ECE2017 Eposter Presentations: Thyroid Thyroid (non-cancer) (260 abstracts)
1Hospital of Lithuanian University of Health Sciences, Kauno Klinikos, Kaunas, Lithuania; 2Lithuanian University of Health Sciences, Kaunas, Lithuania.
Despite that the thyroid gland is one of the most vascular organs of the body but thyroid gland is an uncommon site for metastasis [1]. It represents less than 4% of thyroid malignancy in clinical and surgical studies [2, 3]. 58-year-old male, a prior smoker, was diagnosed with nonsmall cell lung cancer T4N3M1 St IV, histopathological findings - infiltrative adenocarcinoma, G1. About eight months he was treated with chemotherapy. At the beginning of the disease, the patient was examined by the endocrinologist and diagnosed a nodule thyroid. A fine needle aspiration (FNA) revealed a cystic degeneration. It was intended to repeat the FNA after three 6 months. After 2 months, a patient presented to Endocrinology department of Hospital of Lithuanian University of Health Sciences Kauno klinikos because of increasing volume of the neck, shortness of breath, changes in voice and swallowing disorder.
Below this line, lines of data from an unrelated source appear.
(* ===== verification/Caps.v ===== *)
(** * What an agent may publish (rpc/caps.rs)

    The grant stamped on an agent at its spawn, and the three refusals made from it. *)

From S2P Require Import Prelude RustStr RustText.

Local Open Scope string_scope.
Local Open Scope list_scope.

Definition PUBLISH_OPS : list string := ["git_push"; "open_pr"; "pr_merge"; "workflow_dispatch"].

Definition is_publish_op (op : string) : bool := lcontains PUBLISH_OPS op.

Definition PROTECTED_TRUNKS : list string := ["main"; "master"].

Inductive Publish := OwnBranch | PublishDenied (why : string).

Record AgentCaps := { ac_publish : Publish }.

Definition interactive : AgentCaps := {| ac_publish := OwnBranch |}.

Definition run_owned : AgentCaps := {|
  ac_publish := PublishDenied
    "workflow step agents cannot push or open PRs; the run publishes its wf/ branch when it finalizes";
|}.

Definition advisory : AgentCaps := {|
  ac_publish := PublishDenied
    "the project-manager chat proposes roadmap items; it never publishes code — write the work up as a roadmap item instead";
|}.

Definition reviewer : AgentCaps := {|
  ac_publish := PublishDenied
    "the reviewer reads and reports; it never edits, commits or publishes — report your findings through review_submit instead";
|}.

Definition refuses (caps : AgentCaps) (op : string) : option string :=
  match ac_publish caps with
  | PublishDenied why => if is_publish_op op then Some why else None
  | OwnBranch => None
  end.

(** [a.trim().eq_ignore_ascii_case(b.trim())]. *)
Definition same (a b : string) : bool := eq_ignore_ascii_case (trim a) (trim b).

Definition is_review_target (branch base : string) : bool :=
  same branch base || existsb (same branch) PROTECTED_TRUNKS.

Definition refuses_branch (caps : AgentCaps) (branch base : string) : option string :=
  match ac_publish caps with
  | PublishDenied why => Some why
  | OwnBranch =>
      if is_review_target branch base then
        Some ("refusing to publish to '" +:+ branch
              +:+ "': it is the branch this work is reviewed against. Push your own branch (e.g. fix/…) and open a pull request instead")
      else None
  end.

Definition refuses_force (caps : AgentCaps) (branch : string) (own_branch : option string) : option string :=
  match ac_publish caps with
  | PublishDenied why => Some why
  | OwnBranch =>
      match opt_filter (fun s => negb (is_empty s)) (trim <$> own_branch) with
      | Some own =>
          if same branch own then None
          else Some ("refusing to force-push '" +:+ trim branch
                 +:+ "': force is limited to this agent's own branch '" +:+ own
                 +:+ "'. Push without --force to create or update a different branch")
      | None =>
          Some ("refusing to force-push '" +:+ trim branch
            +:+ "': this agent has no recorded work branch to authorize a force against yet. Push without --force first (e.g. to open your pull request); force becomes available for that branch afterward")
      end
  end.

(** ** Facts *)

Lemma refuses_None caps op :
  is_publish_op op = true -> refuses caps op = None -> ac_publish caps = OwnBranch.
Proof. intros Hop. unfold refuses. rewrite Hop. by destruct (ac_publish caps). Qed.

Lemma refuses_branch_None caps branch base :
  refuses_branch caps branch base = None ->
  ac_publish caps = OwnBranch /\ is_review_target branch base = false.
Proof. unfold refuses_branch. destruct (ac_publish caps); [|done]. by destruct (is_review_target _ _). Qed.

(** A review target in any spelling a case-insensitive file system would take for it. *)
Lemma is_review_target_spec branch base :
  is_review_target branch base = true <->
  same branch base = true \/ same branch "main" = true \/ same branch "master" = true.
Proof.
  unfold is_review_target. cbn [existsb PROTECTED_TRUNKS]. rewrite !orb_true_iff. intuition congruence.
Qed.

Lemma refuses_force_None caps branch own :
  refuses_force caps branch own = None ->
  ac_publish caps = OwnBranch /\
  exists o, own = Some o /\ is_empty (trim o) = false /\ same branch (trim o) = true.
Proof.
  unfold refuses_force. destruct (ac_publish caps); [|done].
  destruct own as [o|]; [|done]. cbn [fmap option_fmap option_map opt_filter].
  destruct (is_empty (trim o)) eqn:Ho; [done|]. cbn [negb]. destruct (same branch (trim o)) eqn:Hs; [|done].
  eauto.
Qed.
(** What the user is told names the act. *)
Definition names (t : Target) (detail : string) (a : Act) : Prop :=
  match a with
  | Run _ _ => exists branch force commit, pushes (tg_source_repo t) branch force commit a /\
      (detail = "push " +:+ branch \/ exists base, detail = open_detail branch base)
  | Api (PrCreate source checkout head _ _ base) =>
      source = tg_source_repo t /\ checkout = tg_cwd t /\ detail = open_detail head base
  | Api (PrMergeNumber source number) =>
      source = tg_source_repo t /\ detail = "merge pull request #" +:+ show_N number
  | Api (WorkflowDispatch source workflow git_ref _) =>
      source = tg_source_repo t /\ detail = "run workflow " +:+ workflow +:+ " on " +:+ git_ref
  | _ => False
  end.

Definition consented_before (d : GitDispatcher) (t : Target) (op : string) (n n' : nat) (l1 : list Act)
    (a : Act) : Prop :=
  exists detail n1 n2 x y z, l1 = x ++ y ++ z /\ n <= n1 /\ n2 <= n' /\
    consented d op (tg_subdir t) detail n1 n2 y /\ names t detail a.

Definition all_consented (d : GitDispatcher) (t : Target) (op : string) (n n' : nat) (l : list Act) : Prop :=
  forall l1 a l2, l = l1 ++ a :: l2 -> publishes a = true -> consented_before d t op n n' l1 a.

Lemma local_publishes a : local a -> publishes a = false.
Proof.
  destruct a as [cmd out| | |]; [|done..]. cbn [local publishes]. unfold is_network, wire_args.
  destruct (sub_args _) as [|v rest]; [done|]. intros E. apply orb_false_iff in E as [E _].
  destruct (String.eqb_spec v "push") as [->|]; [discriminate E|done].
Qed.

Lemma reads_remote_publishes t a : reads_remote t a -> publishes a = false.
Proof.
  destruct a as [cmd out| | |]; [|done..]. intros (args & Hargs & Hc). cbn [publishes].
  rewrite (carries_sub_args _ _ _ Hc). by destruct Hargs.
Qed.

Lemma inquires_publishes source a : inquires source a -> publishes a = false.
Proof.
  intros [[Hl|(t & _ & Hr)]|[(b & ->)|(agent & op & repo & detail & v & ->)]]; [|by eapply reads_remote_publishes|done..].
  by apply local_publishes.
Qed.

Lemma split_after {A} (p : A -> bool) x rest l1 a l2 :
  Forall (fun b => p b = false) x -> p a = true -> x ++ rest = l1 ++ a :: l2 ->
  exists l1', l1 = x ++ l1' /\ rest = l1' ++ a :: l2.
Proof.
  intros Hx Ha E. apply app_eq_app in E as (k & [[-> Ek]|[-> ->]]); [|by exists k].
  destruct k as [|b k].
  - exists []. rewrite !app_nil_r. by cbn in Ek.
  - injection Ek as <- _. apply Forall_app in Hx as [_ Hx]. apply Forall_cons in Hx as [Hx _]. congruence.
Qed.

Lemma unpublishing source l : Forall (inquires source) l -> Forall (fun a => publishes a = false) l.
Proof. intros Hl. eapply Forall_impl; [exact Hl|]. intros a. apply inquires_publishes. Qed.

Lemma inquiring_consented d t op n n' l : Forall (inquires (tg_source_repo t)) l -> all_consented d t op n n' l.
Proof.
  intros Hl l1 a l2 -> Ha. apply unpublishing in Hl. apply Forall_app in Hl as [_ Hl].
  apply Forall_cons in Hl as [Hl _]. congruence.
Qed.

(** The acts of a licensed push, with what follows it when that is named too. *)
Lemma pushed_consented d t op branch detail force n n' asking settling pushing created :
  (detail = "push " +:+ branch \/ exists base, detail = open_detail branch base) ->
  pushed d t op branch detail force n n' asking settling pushing ->
  Forall (names t detail) created ->
  all_consented d t op n n' (asking ++ settling ++ pushing ++ created).
Proof.
  intros Hdetail [Ha Hs (sha & commit & m & Hm & [Hg _ _ Hc] & _ & Hp)] Hcreated l1 a l2 E Hpub.
  destruct Hc as (n1 & n2 & x & y & z & -> & ? & ? & Hc & _).
  rewrite app_assoc in E. apply (split_after publishes) in E as (l1' & -> & E); [|apply Forall_app; split|done].
  2:{ by eapply unpublishing. }
  2:{ by eapply unpublishing, reading_inquires. }
  exists detail, n1, n2, x, y, (z ++ settling ++ l1'). rewrite <-!app_assoc.
  split; [done|]. split; [lia|]. split; [lia|]. split; [done|].
  assert (a ∈ pushing ++ created) as [Hin|Hin]%elem_of_app by (rewrite E; set_solver).
  - rewrite Forall_forall in Hp. destruct (Hp _ Hin) as [Hr|Hr].
    + rewrite (inquires_publishes (tg_source_repo t) a) in Hpub; [done|by left].
    + destruct a as [cmd out| | |]; [|done..]. cbn [names]. eauto 6.
  - rewrite Forall_forall in Hcreated. by apply Hcreated.
Qed.

Lemma may_write_consented d t op named n n' l :
  (forall call detail, named call detail -> names t detail (Api call)) ->
  may_write d t op named n n' l -> all_consented d t op n n' l.
Proof.
  intros Hnamed [Hl|(x & y & call & detail & n1 & n2 & -> & Hx & ? & ? & Hc & Hn)]; [by apply inquiring_consented|].
  intros l1 a l2 E Hpub. rewrite app_assoc in E.
  apply (split_after publishes) in E as (l1' & -> & E); [|by eapply unpublishing|done].
  destruct l1' as [|b l1']; [injection E as <- _|by destruct l1'].
  exists detail, n1, n2, x, y, []. rewrite !app_nil_r. split_and!; auto.
Qed.

Lemma git_push_consented d args t n n' l ok :
  git_push_does d args t n n' l ok -> all_consented d t "git_push" n n' l.
Proof.
  intros (branch & [Hl|(x & y & z & -> & Hp)] & _); [by apply inquiring_consented|].
  rewrite <-(app_nil_r z). eapply pushed_consented; [by left|exact Hp|done].
Qed.

Lemma open_pr_consented d args t n n' l ok :
  open_pr_does d args t n n' l ok -> all_consented d t "open_pr" n n' l.
Proof.
  intros [[Hl _]|(branch & created & _ & (x & y & z & -> & Hp) & Hc)]; [by apply inquiring_consented|].
  eapply pushed_consented; [by right; eexists|exact Hp|].
  destruct Hc as [[-> _]|[body ->]]; by repeat constructor.
Qed.

(** What one operation adds. *)
Definition arm_does (d : GitDispatcher) (id op : string) (args : Value) (n n' : nat) (l : list Act) : Prop :=
  l = [] \/ exists t, target d id args = Ok t /\
    ((Caps.is_publish_op op = true /\ all_consented d t op n n' l) \/ Forall (reading (tg_source_repo t)) l).

Lemma quietly_during m (R : nat -> nat -> list Act -> Prop) :
  during m (fun n n' l _ => R n n' l) -> during (quietly m) (fun n n' l _ => R n n' l).
Proof.
  intros Hm. unfold quietly. apply during_bind. eapply during_mono; [exact Hm|].
  intros n n' l [resp|e] _ Hl; [|done]. apply during_ret. intros ? ->. by rewrite app_nil_r.
Qed.
(* ===== verification/EgressPolicy.v ===== *)
(** * Who a box may reach

    [src/crates/fletch-box/src/egress/policy.rs]: the template of allowed hosts, the hosts denied
    quietly, host patterns with their parser and printer, host normalization, and the policy a
    connection is checked against. A pattern matches at label boundaries only, and printing a
    parsed pattern and parsing it again gives it back. *)

From Stdlib Require Import Ascii.
From S2P Require Import Prelude RustStr RustText.

Local Open Scope string_scope.
Local Open Scope list_scope.

(** ** The template *)

Inductive Category := Providers | Registries | Toolchains | SourceHosting | OsPackages.

#[export] Instance Category_dec : EqDecision Category.
Proof. solve_decision. Defined.

Definition Category_as_str (c : Category) : string :=
  match c with
  | Providers => "providers"
  | Registries => "registries"
  | Toolchains => "toolchains"
  | SourceHosting => "source_hosting"
  | OsPackages => "os_packages"
  end.

Definition TEMPLATE : list (string * Category) :=
  [ ("api.anthropic.com", Providers)
  ; ("platform.claude.com", Providers)
  ; ("*.anthropic.com", Providers)
  ; ("*.claude.ai", Providers)
  ; ("api.openai.com", Providers)
  ; ("chatgpt.com", Providers)
  ; ("auth.openai.com", Providers)
  ; ("api2.cursor.sh", Providers)
  ; ("*.cursor.sh", Providers)
  ; ("api.cursor.com", Providers)
  ; ("opencode.ai", Providers)
  ; ("*.opencode.ai", Providers)
  ; ("generativelanguage.googleapis.com", Providers)
  ; ("openrouter.ai", Providers)
  ; ("api.groq.com", Providers)
  ; ("api.x.ai", Providers)
  ; ("api.deepseek.com", Providers)
  ; ("api.mistral.ai", Providers)
  ; ("api.githubcopilot.com", Providers)
  ; ("models.dev", Providers)
  ; ("registry.npmjs.org", Registries)
  ; ("*.npmjs.org", Registries)
  ; ("registry.yarnpkg.com", Registries)
  ; ("repo.yarnpkg.com", Registries)
  ; ("jsr.io", Registries)
  ; ("pypi.org", Registries)
  ; ("files.pythonhosted.org", Registries)
  ; ("crates.io", Registries)
  ; ("static.crates.io", Registries)
  ; ("index.crates.io", Registries)
  ; ("proxy.golang.org", Registries)
  ; ("sum.golang.org", Registries)
  ; ("repo.packagist.org", Registries)
  ; ("rubygems.org", Registries)
  ; ("index.rubygems.org", Registries)
  ; ("repo1.maven.org", Registries)
  ; ("repo.maven.apache.org", Registries)
  ; ("plugins.gradle.org", Registries)
  ; ("api.nuget.org", Registries)
  ; ("static.rust-lang.org", Toolchains)
  ; ("sh.rustup.rs", Toolchains)
  ; ("cursor.com", Toolchains)
  ; ("downloads.cursor.com", Toolchains)
  ; ("nodejs.org", Toolchains)
  ; ("bun.sh", Toolchains)
  ; ("deno.land", Toolchains)
  ; ("dl.deno.land", Toolchains)
  ; ("astral.sh", Toolchains)
  ; ("bootstrap.pypa.io", Toolchains)
  ; ("go.dev", Toolchains)
  ; ("dl.google.com", Toolchains)
  ; ("services.gradle.org", Toolchains)
  ; ("downloads.gradle.org", Toolchains)
  ; ("getcomposer.org", Toolchains)
  ; ("cdn.playwright.dev", Toolchains)
  ; ("playwright.download.prss.microsoft.com", Toolchains)
  ; ("github.com", SourceHosting)
  ; ("api.github.com", SourceHosting)
  ; ("objects.githubusercontent.com", SourceHosting)
  ; ("raw.githubusercontent.com", SourceHosting)
  ; ("codeload.github.com", SourceHosting)
  ; ("release-assets.githubusercontent.com", SourceHosting)
  ; ("gitlab.com", SourceHosting)
  ; ("bitbucket.org", SourceHosting)
  ; ("deb.debian.org", OsPackages)
  ; ("security.debian.org", OsPackages)
  ; ("snapshot.debian.org", OsPackages) ].

Definition DEFAULT_ALLOW : list string := fst <$> TEMPLATE.

Definition QUIET : list string :=
  [ "*.datadoghq.com"
  ; "*.datadoghq.eu"
  ; "sentry.io"
  ; "*.sentry.io"
  ; "statsig.com"
  ; "*.statsig.com"
  ; "featuregates.org"
  ; "*.featuregates.org"
  ; "*.featureassets.org"
  ; "*.prodregistryv2.org"
  ; "api.segment.io"
  ; "*.posthog.com"
  ; "*.amplitude.com"
  ; "*.mixpanel.com"
  ; "api.honeycomb.io"
  ; "content-autofill.googleapis.com"
  ; "optimizationguide-pa.googleapis.com"
  ; "safebrowsing.googleapis.com"
  ; "clientservices.googleapis.com"
  ; "update.googleapis.com"
  ; "clients2.google.com"
  ; "*.gvt1.com" ].

Definition DEFAULT_PORTS : list N := [80; 443]%N.

(** ** Host names *)

Definition dot_byte : ascii := "."%char.

(** [b.is_ascii_alphanumeric() || b == b'-' || b == b'_']. *)
Definition label_byte (b : ascii) : bool :=
  is_ascii_alphanumeric b || Ascii.eqb b "-"%char || Ascii.eqb b "_"%char.

Definition label_ok (label : string) : bool := negb (is_empty label) && all_bytes label_byte label.

(** [host.len() <= 253]. *)
Definition MAX_HOST_LEN : nat := 253.

Definition plausible (host : string) : bool :=
  negb (is_empty host) && (String.length host <=? MAX_HOST_LEN)%nat
  && forallb label_ok (split_on dot_byte host).

Definition normalize_host (host : string) : option string :=
  let host := to_ascii_lowercase (trim_end_by (eqb ".") (trim host)) in
  if plausible host then Some host else None.

(** ** Patterns *)

(** [Suffix] is stored with its leading dot. *)
Inductive HostPattern :=
| Exact (name : string)
| Suffix (suffix : string).

#[export] Instance HostPattern_dec : EqDecision HostPattern.
Proof. solve_decision. Defined.

(** The error carries the pattern as given. *)
Definition PatternError := string.

Definition PatternError_display (e : PatternError) : string :=
  "invalid host pattern " +:+ debug_str e +:+ ": use a host name or *.domain".

Definition from_str (pattern : string) : result HostPattern PatternError :=
  match strip_prefix "*." pattern with
  | Some domain =>
      match normalize_host domain with
      | Some d => Ok (Suffix ("." +:+ d))
      | None => Err pattern
      end
  | None =>
      match normalize_host pattern with
      | Some name => Ok (Exact name)
      | None => Err pattern
      end
  end.

Definition display (p : HostPattern) : string :=
  match p with
  | Exact name => name
  | Suffix suffix => "*" +:+ suffix
  end.

Definition matches (p : HostPattern) (host : string) : bool :=
  match p with
  | Exact name => String.eqb host name
  | Suffix suffix => ends_with suffix host
  end.

Definition is_quiet (host : string) : bool :=
  existsb (fun p => match from_str p with Ok pattern => matches pattern host | Err _ => false end) QUIET.

(** ** Policies *)

Record EgressPolicy := mkEgressPolicy {
  allow : list HostPattern;
  ports : list N;
}.

#[export] Instance EgressPolicy_dec : EqDecision EgressPolicy.
Proof. solve_decision. Defined.

Inductive Denial := DenyHost | DenyPort.

#[export] Instance Denial_dec : EqDecision Denial.
Proof. solve_decision. Defined.

Definition Denial_display (d : Denial) : string :=
  match d with
  | DenyHost => "host not allowed"
  | DenyPort => "port not allowed"
  end.

(** [collect::<Result<_, _>>()] of the parsed patterns: the first error wins. *)
Fixpoint parse_all (patterns : list string) : result (list HostPattern) PatternError :=
  match patterns with
  | [] => Ok []
  | p :: ps =>
      match from_str p with
      | Err e => Err e
      | Ok h => match parse_all ps with Ok hs => Ok (h :: hs) | Err e => Err e end
      end
  end.

Definition new (patterns : list string) : result EgressPolicy PatternError :=
  match parse_all patterns with
  | Ok allow => Ok (mkEgressPolicy allow DEFAULT_PORTS)
  | Err e => Err e
  end.

(** [EgressPolicy::default()]: [None] is the panic of its [expect]. *)
Definition default_policy : option EgressPolicy :=
  match new DEFAULT_ALLOW with Ok p => Some p | Err _ => None end.

(** [None] is the panic of [default_policy]. *)
Definition with_extra (patterns : list string) : option (result EgressPolicy PatternError) :=
  policy ← default_policy;
  Some (match parse_all patterns with
        | Ok more => Ok (mkEgressPolicy (allow policy ++ more) (ports policy))
        | Err e => Err e
        end).

Definition listed (policy : EgressPolicy) (host : string) : bool :=
  existsb (fun p => matches p host) (allow policy).

Definition check (policy : EgressPolicy) (host : string) (port : N) : result () Denial :=
  if negb (lcontains (ports policy) port) then Err DenyPort
  else if listed policy host then Ok tt
  else Err DenyHost.

(** ** Labels *)

(** The domain of a [Suffix], which is stored with its leading dot. *)
Definition drop_dot (suffix : string) : string := match suffix with String _ d => d | EmptyString => "" end.

(** A host name as its labels. *)
Definition labels (host : string) : list string := split_on dot_byte host.

Lemma split_on_app_all c s t : split_on c (s +:+ String c t) = split_on c s ++ split_on c t.
Proof.
  unfold split_on. induction s as [|b s IH]; [rewrite append_nil|rewrite append_cons]; cbn [split_by].
  - by rewrite Ascii.eqb_refl.
  - rewrite IH. destruct (Ascii.eqb c b); [done|].
    destruct (split_by_cons (Ascii.eqb c) s) as (w & ws & E). by rewrite E.
Qed.

Lemma join_cons c w v vs : join (String c "") (w :: v :: vs) = w +:+ String c (join (String c "") (v :: vs)).
Proof. reflexivity. Qed.

Lemma join_split_on c s : join (String c "") (split_on c s) = s.
Proof.
  unfold split_on. induction s as [|b s IH]; [done|]. cbn [split_by].
  destruct (split_by_cons (Ascii.eqb c) s) as (w & ws & E). rewrite E in *.
  destruct (Ascii.eqb_spec c b) as [<-|Hne].
  - by rewrite join_cons, IH.
  - destruct ws as [|v vs]; [cbn in *; by subst|]. by rewrite join_cons, append_cons, <-join_cons, IH.
Qed.

Lemma split_on_inj c s t : split_on c s = split_on c t -> s = t.
Proof. intros E. by rewrite <-(join_split_on c s), E, join_split_on. Qed.

Lemma join_app c l l' : l <> [] -> l' <> [] ->
  join (String c "") (l ++ l') = join (String c "") l +:+ String c (join (String c "") l').
Proof. intros Hl Hl'. rewrite joined_app by done. by rewrite append_cons. Qed.

Lemma rev_string_list s : String.list_ascii_of_string (rev_string s) = rev (String.list_ascii_of_string s).
Proof. unfold rev_string. by rewrite String.list_ascii_of_string_of_list_ascii. Qed.

Lemma list_ascii_inj s t : String.list_ascii_of_string s = String.list_ascii_of_string t -> s = t.
Proof.
  intros E. by rewrite <-(String.string_of_list_ascii_of_string s), E, String.string_of_list_ascii_of_string.
Qed.

Lemma list_ascii_app s t :
  String.list_ascii_of_string (s +:+ t) = String.list_ascii_of_string s ++ String.list_ascii_of_string t.
Proof. induction s as [|b s IH]; [done|]. rewrite append_cons. cbn. by rewrite IH. Qed.

Lemma rev_string_involutive s : rev_string (rev_string s) = s.
Proof. apply list_ascii_inj. by rewrite !rev_string_list, rev_involutive. Qed.

Lemma rev_string_app s t : rev_string (s +:+ t) = rev_string t +:+ rev_string s.
Proof. apply list_ascii_inj. by rewrite rev_string_list, !list_ascii_app, !rev_string_list, rev_app_distr. Qed.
Thyroid ultrasound examination showed an enlarged thyroid gland, its structure was hypoechogenous and non-homogenous. Because of rapid tumor growth, we differentiated between lymphoma, anaplastic and hypopharyngeal cancer, lastly metastatic lesion. Metastasis from primary lung cancer was confirmed by thyroid fine-needle aspiration, cervical lymph nodes and laryngeal biopsies. After 1 week complications progressed. Thyroid was dramatically enlarged, acute respiratory failure evolved and the patient was unsuccessfully treated at Intensive Care Unit. In conclusion, a diagnosis of metastatic disease should be considered when new thyroid lesion is identified in any patient with a known history of malignancy until such a diagnosis can be ruled out. Because detection of metastasis to the thyroid gland often indicates a poor prognosis, aggressive treatment in time may be sufficient.